When engine "quit" did it just act like it ran out of gas (ie. a few sputters and it slowly wound down to a stop) or did it act like it just hit a stump and "slam" to a stop?

First half of the above question would indicate more of a fuel/carburetor issue, second half of question would indicate more of the no oil issue. 
How much oil did you have to add? Did you add a few ounces or a whole quart or so?

If it stalled peacefully it almost sounds like your carb is dirty or gas cap isn't venting. If you now have the right oil type and amount in the engine try running it with the gas cap loose enough so air can get in without gas splashing all over.

I am not an engine repair guy so you might want to wait for some other responses before trying what I suggested.

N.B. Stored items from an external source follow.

(** * KouranBot: outage parsing, fingerprinting, change detection and dispatch

    A shallow embedding of [bot/ceb_parser.py], [bot/monitor.py], the
    queries and updates of [bot/database.py], the database URL of
    [bot/config.py] and the layouts and the subscription dialogue of
    [bot/handlers.py], with the properties of the pipeline and of the code
    around it stated and proved over it.

    Conventions of the embedding:
    - a Python [str] is the list of its code points ([list N]);
    - a Python exception is a constructor of [exn], and a function that may
      raise returns a [result];
    - the Python runtime (Unicode tables above Latin-1, [json.loads],
      [BeautifulSoup], [datetime.fromisoformat], the host time zone) is not
      code of the repository: it is the interface [PyLib];
    - [ZoneInfo("Indian/Mauritius")] has the rules of the tz database: UTC+4,
      one hour more in the summers of 1982 and 2008, local mean time before
      1907; a [datetime] is held without its [fold], which is 0 on every
      datetime whose offset the code asks for;
    - the storage session is reliable: a statement fails only on a constraint
      of the schema, never for a reason outside the data;
    - the text of a notification is not modelled: the gateway answers for a
      subscriber and an outage. *)

From Stdlib Require Import ZArith NArith Lia String Ascii.
From stdpp Require Import base option list gmap finite.

#[local] Open Scope N_scope.

(** ** Strings *)

Abbreviation str := (list N).
(** * DebugViewModel: the view-model of one debug view panel

    Shallow embedding of
    [packages/debug/src/browser/view/debug-view-model.ts].

    The class keeps an insertion-ordered [Set] of session objects, an array of
    watch expressions and a promise chain that serialises the refreshes of
    the watch expressions.  Objects are compared by identity in the source
    ([Set.has], [===], [indexOf]), so an object is represented here by its
    address and its fields are read through a heap.  A method is a function
    from the state of the view-model to a result, the next state and the
    list of effects it performed, in order: signals fired on the three
    emitters, requests sent to the session manager, evaluations started. *)

From stdpp Require Import base option list strings gmap.

Set Default Proof Using "Type".

(** ** Object identities *)

Inductive SessionRef := SessionAt (addr : nat).
Inductive ThreadRef := ThreadAt (addr : nat).
Inductive FrameRef := FrameAt (addr : nat).
Inductive WatchRef := WatchAt (addr : nat).
Inductive OptionsRef := OptionsAt (addr : nat).

#[global] Instance SessionRef_eq_dec : EqDecision SessionRef.
Proof. solve_decision. Defined.
#[global] Instance ThreadRef_eq_dec : EqDecision ThreadRef.
Proof. solve_decision. Defined.
#[global] Instance FrameRef_eq_dec : EqDecision FrameRef.
Proof. solve_decision. Defined.
#[global] Instance WatchRef_eq_dec : EqDecision WatchRef.
Proof. solve_decision. Defined.
#[global] Instance OptionsRef_eq_dec : EqDecision OptionsRef.
Proof. solve_decision. Defined.

Definition session_addr (s : SessionRef) : nat := let 'SessionAt a := s in a.

#[global] Instance SessionRef_countable : Countable SessionRef.
Proof. apply (inj_countable' session_addr SessionAt). by intros []. Defined.

(** ** JavaScript values *)

(** Reading a member off [undefined] raises a TypeError; every other
    expression of the getters completes normally. *)
Inductive Completion (A : Type) : Type :=
| Normal (a : A)
| TypeError.
Arguments Normal {A} a.
Arguments TypeError {A}.

Definition member {O A : Type} (o : option O) (field : O -> A) : Completion A :=
  match o with
  | Some x => Normal (field x)
  | None => TypeError
  end.

Definition completion_bind {A B : Type} (c : Completion A) (k : A -> Completion B)
  : Completion B :=
  match c with
  | Normal a => k a
  | TypeError => TypeError
  end.

(** [a && b] where [a] is an object or [undefined]: [b] is evaluated only
    when [a] is an object, otherwise the value is [a], that is [undefined]. *)
Definition js_and {O B : Type} (a : option O) (b : Completion (option B))
  : Completion (option B) :=
  match a with
  | Some _ => b
  | None => Normal None
  end.

(** [v || d]: [d] when [v] is [undefined] or a falsy value. *)
Definition js_or {B : Type} (truthy : B -> bool) (v : option B) (d : B) : B :=
  match v with
  | Some x => if truthy x then x else d
  | None => d
  end.

(** A string is truthy when it is not empty. *)
Definition truthy_string (s : string) : bool :=
  match s with
  | EmptyString => false
  | String _ _ => true
  end.

(** ** Collaborators *)

(** The enum [DebugState] is imported from [../debug-session].  The getter
    [state] uses its member [Inactive] and the truthiness of a member. *)
Class DebugStateEnum (DebugState : Type) := {
  Inactive : DebugState;
  truthy_state : DebugState -> bool
}.

Module DebugSession.
(** The members of a session object that the view-model reads. *)
Record t {DebugState : Type} := Build {
  id : string;
  label : string;
  state : DebugState;
  options : OptionsRef;
  currentThread : option ThreadRef
}.
Arguments t : clear implicits.
End DebugSession.

Module DebugThread.
Record t := Build { currentFrame : option FrameRef }.
End DebugThread.

(** The objects behind the references, at the time of a call. *)
Record Heap {DebugState : Type} := {
  session_at : SessionRef -> DebugSession.t DebugState;
  thread_at : ThreadRef -> DebugThread.t
}.
Arguments Heap : clear implicits.

Module Manager.
(** The session manager: its active session, and what [start] and
    [restart] resolve to. *)
Record t := Build {
  currentSession : option SessionRef;
  start : OptionsRef -> option SessionRef;
  restart : SessionRef -> SessionRef
}.
End Manager.

(** ** Effects *)

Inductive Effect :=
| DidChange                                (* onDidChangeEmitter.fire *)
| DidChangeBreakpoints (uri : string)      (* onDidChangeBreakpointsEmitter.fire *)
| DidChangeWatchExpressions                (* onDidChangeWatchExpressionsEmitter.fire *)
| RefreshRequested                         (* a call of the debounced refreshWatchExpressions *)
| ManagerStart (options : OptionsRef)      (* manager.start(options) *)
| ManagerRestart (session : SessionRef)    (* manager.restart(session) *)
| Evaluate (w : WatchRef)                  (* watchExpression.evaluate() *)
| ConsoleError (e : string)                (* console.error(..., e) *)
| CycleBegin                               (* the body of a refresh starts *)
| CycleEnd.                                (* the body of a refresh returns *)

#[global] Instance Effect_eq_dec : EqDecision Effect.
Proof. solve_decision. Defined.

My penny and a half - good luck -Maytag


----------



## duke0001 (Apr 21, 2009)

Maytag:

thanks for your info. The engine quit like it ran out of gas. After last use in 2008, I cleaned all gas tank and engine oil out to keep fuel injector clean. This time, I don't think it is fuel/carburetor problem. When I tried to start engine by pulling rope, the rope is loose and it seems that the spark plug didn't work. If I chage a spark plug, will it help?


----------



## chuck_thehammer (Oct 24, 2007)

I would try to start over,

drain out gas from tank and carb, get fresh gas (1 gallon) add 2.6 oz of 2 cycle oil to it, install new spark plug. without oil in the gas the spark plug could have overheated and failed.

best of luck, Chuck


----------



## duke0001 (Apr 21, 2009)

chuck_thehammer:

Thanks for advice. I will try these steps to see the result.


----------



## duke0001 (Apr 21, 2009)

Maytag, Chuck:

It was no luck. I cleaned carburetor and replaced the new spark plug. The mower still couldn't be started. When I pull cord, there was no spark and flywheel was loose. It seems that flywheel didn't engage into the magneto to trigger the ingition coil to function. So where should the problem be?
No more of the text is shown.